In our case series, two children had splenic infarcts, a recognized finding in inflammatory vasculitis and Kawasaki disease, hypothesized to be secondary to splenic artery inflammation (24). We also saw free fluid, gallbladder wall thickening, and pericholecystic and periportal edema, all likely due to systemic inflammation, hypoalbuminemia, serositis, fluid overload, and/or cardiac failure.

Abnormal neurologic images were not a dominant feature in our case series. One child had a large hemispheric infarct, likely secondary to extracorporeal membrane oxygenation, a recognized complication (27). Given the clinical similarities of MIS-C with Kawasaki disease, however, ischemic stroke as a complication of vasculitis remains a possibility; it is also a recognized complication of severe acute respiratory syndrome in patients receiving intravenous immunoglobulin (28), which this child had received.

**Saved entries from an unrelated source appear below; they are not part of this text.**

(* ===== verification/Permits.v ===== *)
(** The semaphore of the server: permits are neither lost nor made, so the number of
    sessions never exceeds [max_connections]; and a server without a free permit does
    not see its shutdown. *)
From S2P Require Import Prelude Errors ProtocolStructs TimeoutConfig IO Method Common Ping.
From S2P Require Import ProtocolHandler Scripted ConnectionHandler Server.
From stdpp Require Import options.

Section permits.
Context {H : Type}.

Abbreviation runE := (serverE H +' watchE +' clockE).

(** What an answered call of the accept loop does to the permits that are free or held
    by a session: it takes one, gives it back, or hands it to a new session. *)
Definition delta {X} (e : runE X) : X → Z :=
  match e with
  | inl1 e =>
    match e in serverE _ X return X → Z with
    | Acquire => λ r, match r with Some _ => -1 | None => 0 end
    | Release => λ _, 1
    | SpawnConnection _ _ => λ _, 1
    | _ => λ _, 0
    end
  | inr1 _ => λ _, 0
  end%Z.

Definition makes_semaphore {X} (e : runE X) : bool :=
  match e with
  | inl1 e => match e with NewSemaphore _ => true | _ => false end
  | inr1 _ => false
  end.

(** [tokio]'s semaphore: a new one has its permits free; a permit stays with its
    session until the session ends, which may be at any moment. *)
Class PermitLaws {W} (h : handler runE W) (free live : W → N) : Prop := {
  permits_step X (e : runE X) lim t w x t' w' :
    makes_semaphore e = false → h X e lim (t, w) = (Done x, (t', w')) →
    (Z.of_N (free w' + live w') = Z.of_N (free w + live w) + delta e x)%Z;
  permits_cut X (e : runE X) lim t w t' w' :
    makes_semaphore e = false → h X e lim (t, w) = (Elapsed, (t', w')) →
    (free w' + live w' = free w + live w)%N;
  permits_new n lim t w x t' w' :
    h _ (subevent (NewSemaphore (H := H) n)) lim (t, w) = (Done x, (t', w')) →
    free w' = n ∧ live w' = live w;
}.

(** ** The balance of a program *)

(** No event of the program touches a permit. *)
Fixpoint neutral {A} (p : io runE A) : Prop :=
  match p with
  | Ret _ => True
  | Vis e k => makes_semaphore e = false ∧ (∀ x, delta e x = 0%Z) ∧ ∀ x, neutral (k x)
  | Timeout _ q k => neutral q ∧ ∀ r, neutral (k r)
  end.

(** [balanced p d Q]: with the balance [d] before it, [p] ends in [Q]. *)
Fixpoint balanced {A} (p : io runE A) (d : Z) : (A → Z → Prop) → Prop :=
  match p with
  | Ret a => λ Q, Q a d
  | Vis e k => λ Q, makes_semaphore e = false ∧ ∀ x, balanced (k x) (d + delta e x) Q
  | Timeout _ q k => λ Q, neutral q ∧ ∀ r, balanced (k r) d Q
  end.

Lemma balanced_bind {A B} (p : io runE A) (f : A → io runE B) d Q :
  balanced p d (λ a d', balanced (f a) d' Q) → balanced (io_bind p f) d Q.
Proof using Type.
  revert d f Q. induction p as [A a|A X e k IH|A C t q _ k IH]; intros d f Q; simpl; [done| |].
  - intros [Hs Hk]. split; [done|]. intros x. by apply IH.
  - intros [Hq Hk]. split; [done|]. intros r. by apply IH.
Qed.

Context {W : Type} (h : handler runE W) (free live : W → N) `{!PermitLaws h free live}.

Abbreviation sum w := (Z.of_N (free w + live w)).

Lemma exec_neutral {A} (p : io runE A) lim st :
  neutral p → (exec h p lim st).1 ≠ Hang → sum (exec h p lim st).2.2 = sum st.2.
Proof using All.
  revert lim st. induction p as [A a|A X e k IH|A C d q IHq k IH]; intros lim [t w]; simpl; [done| |].
  - intros (Hs & Hd & Hk). destruct (h X e lim (t, w)) as [[x| |] [t1 w1]] eqn:He; [| |done].
    + intros Hh. rewrite IH by done. cbn [snd]. erewrite (permits_step _ e) by done. rewrite Hd. lia.
    + intros _. cbn [snd]. by erewrite (permits_cut _ e) by done.
  - intros [Hq Hk] Hh. specialize (IHq (Some (min_limit lim (t + d))) (t, w) Hq).
    destruct (exec h q _ (t, w)) as [[b| |] st1]; simpl in *; [| |done].
    + rewrite IH by done. by apply IHq.
    + destruct (inner_first _ _); [rewrite IH by done|]; by apply IHq.
Qed.

Lemma exec_balanced {A} (p : io runE A) d Q lim st a st' :
  balanced p d Q → exec h p lim st = (Done a, st') →
  ∃ d', Q a d' ∧ (sum st'.2 = sum st.2 + d' - d)%Z.
Proof using All.
  revert d Q lim st. induction p as [A a0|A X e k IH|A C τ q _ k IH]; intros d Q lim [t w]; simpl.
  - intros HQ [= <- <-]. exists d. split; [done|]. simpl. lia.
  - intros [Hs Hk]. destruct (h X e lim (t, w)) as [[x| |] [t1 w1]] eqn:He; [|done..]. intros Hx.
    destruct (IH x _ _ _ _ _ (Hk x) Hx) as (d' & HQ & Hd). exists d'. split; [done|].
    pose proof (permits_step _ e _ _ _ _ _ _ Hs He). cbn [snd] in *. lia.
  - intros [Hq Hk]. pose proof (exec_neutral q (Some (min_limit lim (t + τ))) (t, w) Hq) as Hn.
    destruct (exec h q _ (t, w)) as [[b| |] st1]; simpl in *; [| |done].
    + intros Hx. destruct (IH _ _ _ _ _ _ (Hk _) Hx) as (d' & HQ & Hd). exists d'.
      split; [done|]. rewrite Hd, Hn by done. lia.
    + destruct (inner_first _ _); [|done]. intros Hx.
      destruct (IH _ _ _ _ _ _ (Hk _) Hx) as (d' & HQ & Hd). exists d'.
      split; [done|]. rewrite Hd, Hn by done. lia.
Qed.

(** ** The accept loop *)

Lemma retain_balanced hs d Q : (∀ hs', Q hs' d) → balanced (Server.retain (H := H) hs) d Q.
Proof using Type.
  revert Q. induction hs as [|j hs IH]; intros Q HQ; cbn [Server.retain]; [apply HQ|].
  simpl. split; [done|]. intros b. rewrite Z.add_0_r. apply balanced_bind, IH. intros hs'. apply HQ.
Qed.

Lemma drain_balanced d t0 hs z Q : Q tt z → balanced (Server.drain (H := H) d t0 hs) z Q.
Proof using Type.
  intros HQ. assert (∀ hs z, Q tt z → balanced (Server.abort_all (H := H) hs) z Q) as Ha.
  { clear. intros hs. induction hs as [|j hs IH]; intros z HQ; [done|].
    simpl. split; [done|]. intros []. rewrite Z.add_0_r. by apply IH. }
  revert z HQ. induction hs as [|j hs IH]; intros z HQ; [done|]. cbn [Server.drain]. simpl.
  split; [done|]. intros t. rewrite Z.add_0_r. case_match; [by apply (Ha (j :: hs))|].
  split; [by repeat split|]. intros [r|]; [by apply IH|by apply (Ha (j :: hs))].
Qed.

(** A turn gives back the permit it takes, or hands it to a session. *)
Lemma turn_balanced s l factory hs d Q :
  (∀ r, Q r d) → balanced (Server.turn (H := H) s l factory hs) d Q.
Proof using Type.
  intros HQ. assert (∀ r z, z = d → Q r z) as HQ' by (intros r z ->; apply HQ).
  unfold Server.turn. apply balanced_bind, retain_balanced. intros hs'.
  destruct (Server.max_connections s =? 0)%N; [apply HQ|]. unfold select_changed, Server.accepted.
  repeat (simpl; match goal with
    | |- _ ∧ _ => split
    | |- ∀ _ : option (result _ _), _ => intros [[?|?]|]
    | |- ∀ _ : result _ _, _ => intros [?|?]
    | |- ∀ _ : option _, _ => intros [?|]
    | |- ∀ _ : bool, _ => intros []
    | |- ∀ _, _ => intros ?
    end); try done; apply HQ'; lia.
Qed.

Lemma accept_loop_balanced fuel s l factory hs d Q :
  (∀ r, Q r d) → balanced (Server.accept_loop (H := H) fuel s l factory hs) d Q.
Proof using Type.
  intros HQ. revert hs. induction fuel as [|fuel IH]; intros hs; cbn [Server.accept_loop]; [apply HQ|].
  apply balanced_bind, turn_balanced. intros [hs' []]; [apply IH|apply HQ].
Qed.
End permits.

(** C13: no more than [max_connections] sessions run at a time, and no permit is lost.
    However connections come, end, fail and are interrupted by the shutdown, after
    any number of turns of the accept loop, and at the end of [run], the free permits
    and the sessions add up to [max_connections]; only a [run] that could not bind
    its address has no semaphore. *)
Theorem connections_are_bounded {H W} (h : handler (serverE H +' watchE +' clockE) W)
    (free live : W → N) `{!PermitLaws h free live} fuel s factory lim t w s' r t' w' :
  Server.max_connections s ≠ 0%N → Server.protocol_command_handler_factory s = Some factory →
  (∀ a t w x t' w', h _ (subevent (Bind (H := H) a)) lim (t, w) = (Done x, (t', w')) → live w' = live w) →
  live w = 0%N →
  exec h (Server.run fuel s) lim (t, w) = (Done (s', r), (t', w')) →
  (∃ e, r = Some (Err (BoxedIo e))) ∨
  (free w' + live w' = Server.max_connections s ∧ live w' <= Server.max_connections s)%N.
Proof.
  intros Hmax Hfac Hbind Hlive. unfold Server.run. rewrite Hfac, exec_bind, exec_trigger.
  destruct (h _ (subevent (Bind _)) lim (t, w)) as [[[l|e]| |] [t1 w1]] eqn:Hb; [|intros [= <- <- <- <-]|done..].
  2: { left. by exists e. }
  apply Hbind in Hb. cbn [Server.max_connections]. rewrite (proj2 (N.eqb_neq _ _) Hmax). cbn [negb].
  rewrite exec_bind, exec_trigger.
  destruct (h _ (subevent (NewSemaphore _)) lim (t1, w1)) as [[[]| |] [t2 w2]] eqn:Hn; [|done..].
  apply permits_new in Hn as [Hf Hl].
  intros Hrun. eapply (exec_balanced h free live _ 0 (λ _ d, d = 0%Z)) in Hrun as (d & -> & Hd); cbn [snd] in *.
  - right. lia.
  - apply balanced_bind, accept_loop_balanced. intros [hs []]; [|done]. simpl. split; [done|].
    intros t0. by apply balanced_bind, drain_balanced.
Qed.

(** A runtime with a semaphore: the free permits and the sessions.  A connection comes
    every 10 ns; sessions end only when they are aborted; the signal is due at [T]. *)
Definition busy_answer (T : Instant) X (e : (serverE N +' watchE +' clockE) X) (t : Instant)
    (w : N * N) : option (Duration * X * (N * N)) :=
  match e with
  | inl1 e =>
    match e in serverE _ X return option (Duration * X * (N * N)) with
    | Bind _ => Some (0%N, Ok 3%N, w)
    | Accept _ => Some (10%N, Ok 1%N, w)
    | NewSemaphore n => Some (0%N, tt, (n, w.2))
    | Acquire => if (w.1 =? 0)%N then None else Some (0%N, Some tt, (w.1 - 1, w.2)%N)
    | Release => Some (0%N, tt, (w.1 + 1, w.2)%N)
    | SpawnConnection _ _ => Some (0%N, t, (w.1, w.2 + 1)%N)
    | IsFinished _ => Some (0%N, false, w)
    | Join _ => None
    | AbortConnection j =>
      Some (0%N, tt, if (w.2 =? 0)%N then w else (w.1 + 1, w.2 - 1)%N)
    | SendShutdown _ => Some (0%N, Ok tt, w)
    end
  | inr1 (inl1 e) =>
    match e in watchE X return option (Duration * X * (N * N)) with
    | NextChange => Some (0%N, Some (T - t)%N, w)
    | Borrow => Some (0%N, (T <=? t)%N, w)
    end
  | inr1 (inr1 e) =>
    match e in clockE X return option (Duration * X * (N * N)) with
    | Sleep d => Some (d, tt, w)
    | Now => Some (0%N, t, w)
    end
  end.

Definition busy (T : Instant) := timed_handler (busy_answer T).

#[export] Instance busy_permits T : PermitLaws (busy T) fst snd.
Proof.
  split.
  - intros X e lim t [f l] x t' [f' l'] Hs. unfold busy, timed_handler.
    destruct e as [e|[e|e]]; destruct e; try done; simpl; intros He;
      repeat (case_match; simplify_eq/=); lia.
  - intros X e lim t [f l] t' [f' l'] Hs. unfold busy, timed_handler.
    intros He. repeat (case_match; simplify_eq/=); lia.
  - intros n lim t [f l] x t' [f' l']. unfold busy, timed_handler. simpl.
    intros He. repeat (case_match; simplify_eq/=); done.
Qed.

Definition two_connections : Server.t N :=
  Server.set_max_connections 2
    (Server.set_protocol_command_handler_factory (λ _, 0%N) (Server.new "h:1" 0)).

Lemma connections_are_bounded_witness :
  ∃ s' r t' w', exec (busy 15) (Server.run 3 two_connections) None (0%N, (0, 0)%N) =
    (Done (s', r), (t', w')) ∧ (w'.1 + w'.2 = 2 ∧ w'.2 <= 2)%N.
Proof.
  do 4 eexists.
  match goal with |- ?A ∧ _ => assert A as He by (vm_compute; reflexivity) end.
  split; [exact He|].
  destruct (connections_are_bounded (busy 15) fst snd 3 two_connections (λ _, 0%N) None 0 (0, 0)%N
    _ _ _ _ ltac:(done) eq_refl ltac:(by intros ??? ??? [= <- <- <-]) eq_refl He)
    as [[e Hr]|Hb]; [discriminate Hr|exact Hb].
Defined.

Our case series has some limitations. The number of children presented is limited and therefore there should be caution in the generalization of our findings to a wider population. In addition, there is recognized diagnostic overlap within the case definition of MIS-C with atypical Kawasaki disease. There is also a wide variability in clinical course within this cohort, with some children undergoing a minimal amount of imaging examinations due to a milder form of illness and others undergoing multiple imaging studies due to disease severity; this may lead to an overrepresentation of abnormal findings. Future studies should include a larger group of patients, ideally using multicenter databases to assess the radiologic findings alongside the complex clinical course of these children. This may help elucidate more specific radiologic findings and the underlying pathogenesis for these.

In conclusion, this case series examines the spectrum of imaging findings in 35 children with multisystem inflammatory syndrome in children associated with coronavirus disease 2019. With these detailed findings and our postulated mechanisms for them, we hope to raise the awareness of this emerging condition among a radiology readership.